**Your instructions**:
The lines below are to be quoted exactly, from the first through the one that contains "length (pv_urls p)".

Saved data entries
(** A provider that is asked about one failure twice. *)
Lemma reported_twice error p n :
  length (pv_urls p) = n → (2 ≤ n)%nat → (pv_currentIndex p < n)%nat → isFailoverError error = true →
  (reportFailure error (reportFailure error p).2).2 = set_horizon p ((pv_currentIndex p + 2) mod n).
Proof.
  intros Hl Hn Hi He. unfold reportFailure at 2. rewrite He, Hl. simpl.
  assert (∀ i : nat, (i < n)%nat → (i + 1) mod n ≠ i)%nat as Hstep.
  { intros i Hlt. destruct (decide (i + 1 = n)%nat) as [E|]; [rewrite E, Nat.Div0.mod_same; lia|].
    rewrite Nat.mod_small; lia. }
  rewrite decide_False by (by apply Hstep). simpl. unfold reportFailure. rewrite He. simpl. rewrite Hl.
  rewrite decide_False by (apply Hstep, Nat.mod_upper_bound; lia). simpl. unfold set_horizon. simpl. f_equal.
  rewrite Nat.Div0.add_mod_idemp_l. f_equal. lia.
Qed.

(** ** Theorems *)

(** The round robin is fair: while the same nodes are candidates, a round of as many calls as
    they have weight in total returns each of them exactly as often as its weight. *)
Theorem next_fair lb nows cs :
  balancer_ok lb → nows ≠ [] → (∀ now, now ∈ nows → candidates lb now = cs) →
  Z.of_nat (length nows) = totalWeight cs →
  ∀ e, e ∈ cs → length (filter (λ r, r = Some e) (next_calls nows lb)) = Z.to_nat (ep_weight e).
Proof.
  intros Hok Hne Hc Hlen e He. destruct nows as [|now nows'] eqn:En; [done|]. rewrite <-En in *.
  assert (weights_ok cs ∧ NoDup (ep_url <$> cs)) as [Hw Hn].
  { rewrite <-(Hc now) by (subst; left). by apply candidates_ok. }
  assert (cs ≠ []) as Hcs by (intros ->; by apply elem_of_nil in He).
  rewrite (next_calls_picks nows lb cs Hcs Hw Hc), Hlen.
  pose proof (totalWeight_nonneg cs Hw) as Hpos.
  assert (0 < totalWeight cs) as Hlt by (rewrite <-Hlen, En; simpl; lia).
  rewrite (list_fmap_compose (λ t, t `mod` totalWeight cs) (λ t, pick t cs)).
  rewrite (round_permutation (lb_cursor lb) (totalWeight cs) Hlt), length_filter_fmap.
  rewrite (filter_ext_in _ (λ t, pick (t - 0) cs = Some e)).
  - by rewrite pick_count, decide_True.
  - intros t _. by rewrite Z.sub_0_r.
Qed.

(** A node whose failure was recorded is not chosen before its cooldown is over while another
    node is available, and is a candidate again from then on. With a cooldown that is not a
    number it stays out for good. *)
Theorem failed_node_quarantined lb url latencyMs now :
  balancer_ok lb → url ∈ ep_url <$> lb_endpoints lb →
  let lb' := recordFailure url latencyMs now lb in
  (∀ t e lb'', (∃ e', e' ∈ lb_endpoints lb' ∧ ep_url e' ≠ url ∧ isAvailable lb' t e' = true) →
     (∀ c, lb_cooldownMs lb = Some c → t - now < c) → next t lb' = (Some e, lb'') → ep_url e ≠ url) ∧
  (∀ t c, lb_cooldownMs lb = Some c → c <= t - now → url ∈ ep_url <$> candidates lb' t).
Proof.
  intros [Hw Hn] Hin lb'.
  assert (∀ e, e ∈ lb_endpoints lb' ↔ (e ∈ lb_endpoints lb ∧ ep_url e ≠ url) ∨
    ∃ e0, e0 ∈ lb_endpoints lb ∧ ep_url e0 = url ∧ e = mkEndpoint (ep_url e0) (ep_weight e0) false latencyMs (Some now))
    as Hel by (intros e; by apply elem_of_update_endpoint). split.
  - intros t e lb'' (e1 & He1 & _ & Ha1) Hc Hnext%next_candidate Eu.
    apply (elem_of_candidates lb' t e1 e He1 Ha1) in Hnext as [[[_ ?]|(e0 & _ & _ & ->)]%Hel Ha]; [done|].
    unfold isAvailable in Ha. simpl in Ha. destruct (lb_cooldownMs lb) as [c|]; [|done].
    apply Z.leb_le in Ha. specialize (Hc c eq_refl). lia.
  - intros t c Hc Ht. apply list_elem_of_fmap in Hin as (e0 & -> & He0).
    set (e1 := mkEndpoint (ep_url e0) (ep_weight e0) false latencyMs (Some now)).
    apply list_elem_of_fmap. exists e1. split; [done|].
    assert (e1 ∈ lb_endpoints lb') as Hin1 by (apply Hel; right; by exists e0).
    assert (isAvailable lb' t e1 = true) as Ha1.
    { unfold isAvailable. simpl. rewrite Hc. by apply Z.leb_le. }
    by apply (elem_of_candidates lb' t e1 e1).
Qed.

(** The passphrase is that of the network whose nodes are used when at most one of the two
    settings is given and it is a name. A passphrase written out in full selects no network:
    without [STELLAR_NETWORK] its transactions go to the test network. *)
Theorem passphrase_follows_network Networks network passphrase :
  let n := getStellarNetwork network passphrase in
  (truthy_opt (trim <$> passphrase) = false → network_passphrase Networks network passphrase = Networks n) ∧
  (∀ m, read_network passphrase = Some m →
     network_passphrase Networks network passphrase = Networks m ∧ (read_network network = None → n = m)) ∧
  (truthy_opt (trim <$> passphrase) = true → read_network passphrase = None → read_network network = None →
     Some (network_passphrase Networks network passphrase) = trim <$> passphrase ∧ n = TESTNET).
Proof.
  intros n. unfold n, network_passphrase, getStellarNetwork, read_network.
  destruct passphrase as [s|]; simpl; split_and!; try done.
  - intros E. by rewrite E.
  - intros m Hm. rewrite Hm. destruct (truthy_str (trim s)) eqn:E; [|].
    + split; [done|]. by intros ->.
    + unfold truthy_str in E. apply bool_decide_eq_false in E. apply dec_stable in E. by rewrite E in Hm.
  - intros E Hn Hnet. by rewrite E, Hn, Hnet.
Qed.

(** ** Witnesses *)

Definition two_rpc_nodes : RpcLoadBalancer :=
  balancer_constructor [("https://a.test", 2); ("https://b.test", 1)] (Some 30000) (Some 2000).
Definition node_a : RpcEndpointState := mkEndpoint "https://a.test" 2 true None None.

**Written solution**:
(** A provider that is asked about one failure twice. *)
Lemma reported_twice error p n :
  length (pv_urls p) = n → (2 ≤ n)%nat → (pv_currentIndex p < n)%nat → isFailoverError error = true →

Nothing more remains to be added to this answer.